Johnny C. Taylor, Jr.: I commend you for caring for your workers, recognizing their dilemma and seeking a solution to combat burnout. To best prepare, identify the sources of your employee burnout. Sources may be workplace-driven, such as unrealistic business demands, operational dysfunction or increased responsibility. There could also be external factors at home or elsewhere that impact work. Common indicators of employee burnout include lack of motivation, error-prone work performance and increased absenteeism. As you investigate the sources, look for patterns and signs that require the most attention.

There are a host of ways to support your staff and ease workplace stress:

  • Create a supportive environment. Conduct regular discussions with your staff collectively and individually. Ask how they are doing with their work and personally. Ask if there is anything you can do to help or what challenges they are facing. Promote collaboration among co-workers when possible.
  • Distribute work demands evenly among the group. Help employees prioritize their workload and clearly communicate which tasks can wait. Probe staff for ideas on work processes that can be implemented, improved or eliminated. Acknowledge employees who consistently exceed expectations and find ways to recognize their work.
  • Clearly communicate performance expectations so employees can accurately assess their efficacy.
  • Normalize self-care. Share your stress management techniques and rituals with your team. Reach out to HR for support. They can provide literature on mental health services offered under the group health plan or through an employee assistance program. Make those resources readily available to your staff.
  • Encourage employees to take regular breaks and lunches.
  • Be positive and inspiring daily. Regularly encourage teamwork and acknowledge when workers demonstrate teamwork.

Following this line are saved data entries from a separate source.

Lemma product_laws `{!StatsWork o} :
  codec_round_trip codec → prints_one_line codec →
  ProductAuditLaws Fs (log_holds codec path serialize_error).
Proof.
  intros Hc Hl. split.
  - intros a s rs s' Hh. simpl. unfold append, mbind, ST_bind, st_lift.
    destruct (map_io _ (create_dir_all o) s) as [[[]|e] s0] eqn:H0; [|done].
    apply create_dir_files in H0 as Hf0.
    destruct (map_io _ (open_append o path) s0) as [[[]|e] s1] eqn:H1; [|done].
    apply open_append_spec in H1 as [_ Hp1].
    destruct (encode_line codec serialize_error a) as [line|e] eqn:Ha; [|done].
    destruct (map_io _ (append_all o path line) s1) as [[[]|e] s2] eqn:H2; [|done].
    apply append_all_spec in H2 as [_ Hp2].
    intros H3%sync_files. unfold log_holds in *. rewrite H3, Hp2, Hp1, Hf0. simpl.
    apply encode_records_snoc; [|done]. by destruct (fs_files s !! path); [|subst rs].
  - intros s rs l s' Hh Hlist.
    destruct (log_list_spec o codec path _ _ serialize_error Hc Hl _ _ _ _ Hh Hlist) as [_ Heq].
    by apply Heq.
Qed.
End store.
End JsonFileProductAudit.

Class OperationAuditStore (S : Type) := {
  audit_record_event : UnderlayEvent → ST UnderlayError S unit;
  audit_list : ST UnderlayError S (list OperationAuditRecord);
}.

Module NoopOperationAudit.
Record Store := mkStore {}.
#[export] Instance store : OperationAuditStore Store :=
  {| audit_record_event _ := mret tt; audit_list := mret [] |}.
End NoopOperationAudit.
#[export] Existing Instance NoopOperationAudit.store.
Definition on_device (device_id : option DeviceId) (r : TxJournalRecord) : bool :=
  match device_id with Some d => bool_decide (d ∈ devices r) | None => true end.
Definition list_in_doubt_transactions (device_id : option DeviceId)
    : M (list InDoubtTransactionSummary) :=
  recoverable ← journal_scan;
  mret (sort_by_key it_tx_id (in_doubt_summary_from_record <$>
    filter (λ r, on_device device_id r = true)
      (filter (λ r, requires_recovery (phase r) = true) recoverable))).

Definition force_unlock (q : ForceUnlockRequest) : M ForceUnlockResponse :=
  managed ← st_lift (Inventory.get (fu_device_id q) inv);
  _ ← ask_result (λ n, pool_client env n (adapter_endpoint (md_info managed)));
  let context := mkRequestContext (fu_request_id q) "" (default (fu_request_id q) (fu_trace_id q))
                   (info_tenant_id (md_info managed)) (info_site_id (md_info managed)) in
  outcome ← ask_result (λ n, adapter_force_unlock n (md_info managed) context (fu_lock_owner q)
                               (fu_reason q) (fu_break_glass_enabled q));
  mret (mkForceUnlockResponse (fu_device_id q)
          (match out_status outcome with OpCommitted => true | _ => false end)
          (out_warnings outcome)).

Definition on_world {A} (m : M A) : AM A := λ '(w, p), let '(x, w') := m w in (x, (w', p)).
Definition on_audit {A} (m : ST UnderlayError P A) : AM A := λ '(w, p),
  let '(x, p') := m p in (x, (w, p')).

Definition force_resolve_transaction (q : ForceResolveTransactionRequest)
    : AM ForceResolveTransactionResponse :=
  _ ← st_lift (validate_force_resolve_request q);
  let trace := default (fr_request_id q) (fr_trace_id q) in
  candidate ← on_world (journal_read (fr_tx_id q));
  candidate ← st_lift (ok_or candidate (tx_not_found (fr_tx_id q)));
  _ ← on_world (ask_result (λ n, acquire_many env n (devices candidate)));
  record ← on_world (journal_read (fr_tx_id q));
  record ← st_lift (ok_or record (tx_not_found (fr_tx_id q)));
  _ ← st_lift (reject_if (bool_decide (phase record ≠ InDoubt)) (tx_not_in_doubt record));
  authorization ← st_lift (authorize policy (mkAuthorizationRequest (fr_request_id q) trace
                                               (fr_operator q) ForceResolveTransaction));
  t ← on_world (now env);
  _ ← on_audit (λ p, let '(x, p') := product_append
        (force_resolve_requested t (fr_request_id q) trace (tx_id record)
           (ad_operator_id authorization) (fr_reason q)) p in
      (map_err product_audit_error x, p'));
  let previous_phase := phase record in
  t ← on_world (now env);
  let resolved := with_manual_resolution t record (fr_operator q) (fr_reason q) (fr_request_id q)
                    trace in
  t ← on_world (now env);
  resolved ← st_lift (transition_phase t resolved ForceResolved);
  _ ← on_world (journal_write resolved);
  _ ← on_world (emit_event (transaction_force_resolved (fr_request_id q) trace (tx_id record)
                  previous_phase (devices record) (fr_operator q) (fr_reason q)));
  mret (mkForceResolveTransactionResponse (tx_id record) previous_phase ForceResolved
          (devices record) true []).

(** ** What a force-resolve does *)

Context (ok : J → Prop) (view : J → gmap string TxJournalRecord) `{!TxJournalLaws J ok view}.
Context (holds : P → list ProductAuditRecord → Prop) `{!ProductAuditLaws P holds}.

(** The record that replaces one in doubt. *)
Definition resolves (q : ForceResolveTransactionRequest) (r r' : TxJournalRecord) : Prop :=
  ∃ t1 t2, r' = with_phase t2
    (with_manual_resolution t1 r (fr_operator q) (fr_reason q) (fr_request_id q)
       (default (fr_request_id q) (fr_trace_id q))) ForceResolved.

Lemma resolves_key q r r' :
  resolves q r r' → tx_id r' = tx_id r ∧ phase r' = ForceResolved ∧ devices r' = devices r.
Proof. intros (t1 & t2 & ->). by destruct r. Qed.

(** What the journal holds may have changed only with a permitted, audited command. *)
Definition audited_resolution (q : ForceResolveTransactionRequest)
    (rs : list ProductAuditRecord) (w w' : W) (p' : P) : Prop :=
  ∃ r r' decision t,
    view (w_journal w) !! fr_tx_id q = Some r ∧ phase r = InDoubt ∧
    authorize policy (mkAuthorizationRequest (fr_request_id q)
      (default (fr_request_id q) (fr_trace_id q)) (fr_operator q) ForceResolveTransaction)
      = Ok decision ∧
    holds p' (rs ++ [force_resolve_requested t (fr_request_id q)
      (default (fr_request_id q) (fr_trace_id q)) (tx_id r) (ad_operator_id decision)
      (fr_reason q)]) ∧
    resolves q r r' ∧ view (w_journal w') = <[tx_id r := r']> (view (w_journal w)).

(** Only the journal's own bookkeeping and the clock moved. *)
Definition looked (w w' : W) : Prop :=
  (ok (w_journal w) → ok (w_journal w') ∧ view (w_journal w') = view (w_journal w)) ∧
  w_shadow w' = w_shadow w ∧ w_observed w' = w_observed w ∧ w_events w' = w_events w ∧
  w_trace w' = w_trace w.
#[local] Instance looked_preorder : PreOrder looked.
Proof. split; [by intros w|]. unfold looked. intros w1 w2 w3. naive_solver congruence. Qed.
Lemma with_ttl_valid path owner ttl :
  0 < ttl → path ≠ "" → str_is_empty (trim owner) = false →
  lease_config_validate (with_ttl_secs ttl (new_lease_config path owner)) = Ok tt.
Proof.
  intros Ht Hp Ho. unfold lease_config_validate, with_ttl_secs, heartbeat_interval_for_ttl. simpl.
  rewrite Ho. apply str_is_empty_false in Hp as ->. simpl.
  pose proof (N.Div0.div_le_upper_bound ttl 3 ttl).
  destruct (N.eqb_spec ttl 0), (N.eqb_spec (N.max (ttl / 3) 1) 0); [lia..|]. simpl.
  destruct (N.ltb_spec ttl (N.max (ttl / 3) 1)); [lia|done].
Qed.

(** [std::io::Error] as far as its kind is looked at. *)
Inductive IoError := EAlreadyExists (text : string) | EOther (text : string).
Definition io_text (e : IoError) : string := match e with EAlreadyExists t | EOther t => t end.

Definition active_lease_io_error (e : string) : UnderlayError :=
  Internal ("active-passive lease io error: " +:+ e).
Definition active_lease_error (code message : string) (retryable : bool) : UnderlayError :=
  AdapterOperation code message retryable [mkAdapterErrorDetail code message].

Section lease.
Context (o : FsOracle) (codec : Codec ActiveLeaseRecord).
(** The clock, fresh tokens, and whether a thread can be spawned. *)
Context (now_unix_secs : nat → N) (new_token : nat → string) (spawn : nat → result string unit).

Notation LM := (ST UnderlayError Fs).

(** [OpenOptions::create_new] with the kind of its error. *)
Definition open_create_new (name : string) : ST IoError Fs unit := λ s,
  match io_fault o (fs_calls s) with
  | Some e => (Err (EOther e), bump s)
  | None =>
      match fs_files s !! name with
      | Some _ => (Err (EAlreadyExists "File exists (os error 17)"), bump s)
      | None => (Ok tt, bump (set_files (<[name := ""]> (fs_files s)) s))
      end
  end.
Definition other_io {A} (m : ST string Fs A) : ST IoError Fs A := λ s,
  let '(x, s') := m s in (map_err EOther x, s').
(** A filled slot agrees with the store. *)
Definition slots_ok (s : AriaUnderlayService) : Prop :=
  let reg := sv_apply_idempotency s in
  ∀ k r, entries reg !! k = Some (Some r) → view (idem_store reg) k = Some r.
(** The answer to key [k] is on record, in the store and in no other way in the slot. *)
Definition recorded (k : string) (r : ApplyIdempotencyRecord) (s : AriaUnderlayService) : Prop :=
  let reg := sv_apply_idempotency s in
  view (idem_store reg) k = Some r ∧ ∀ held, entries reg !! k = Some held → held = Some r.

(** No record is lost from [s] to [s'], by nothing a computation does. *)
Definition keeps (s s' : AriaUnderlayService) : Prop :=
  (slots_ok s → slots_ok s') ∧ ∀ k r, recorded k r s → recorded k r s'.
#[local] Instance keeps_preorder : PreOrder keeps.
Proof. split; [done|]. unfold keeps. intros s1 s2 s3. naive_solver. Qed.
Definition retains {A} (m : SM A) : Prop := ∀ s, keeps s (m s).2.

(** The registry is the same. *)
Definition leaves_registry {A} (m : SM A) : Prop := ∀ s,
  sv_apply_idempotency (m s).2 = sv_apply_idempotency s.
Lemma same_registry_keeps s s' : sv_apply_idempotency s' = sv_apply_idempotency s → keeps s s'.
Proof. unfold keeps, slots_ok, recorded. by intros ->. Qed.
Lemma leaves_retains {A} (m : SM A) : leaves_registry m → retains m.
Proof. intros Hm s. by apply same_registry_keeps. Qed.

While stress and burnout cannot be completely eliminated, these steps can help relieve the symptoms and address many of the root causes. I would argue that some stress is actually good when it drives us to improve performance and rethink how we work. However, when we ignore stress and don't heed the warning signs, it can lead to burnout. I hope some of these ideas will help solve your challenges and bring out the best in your workers!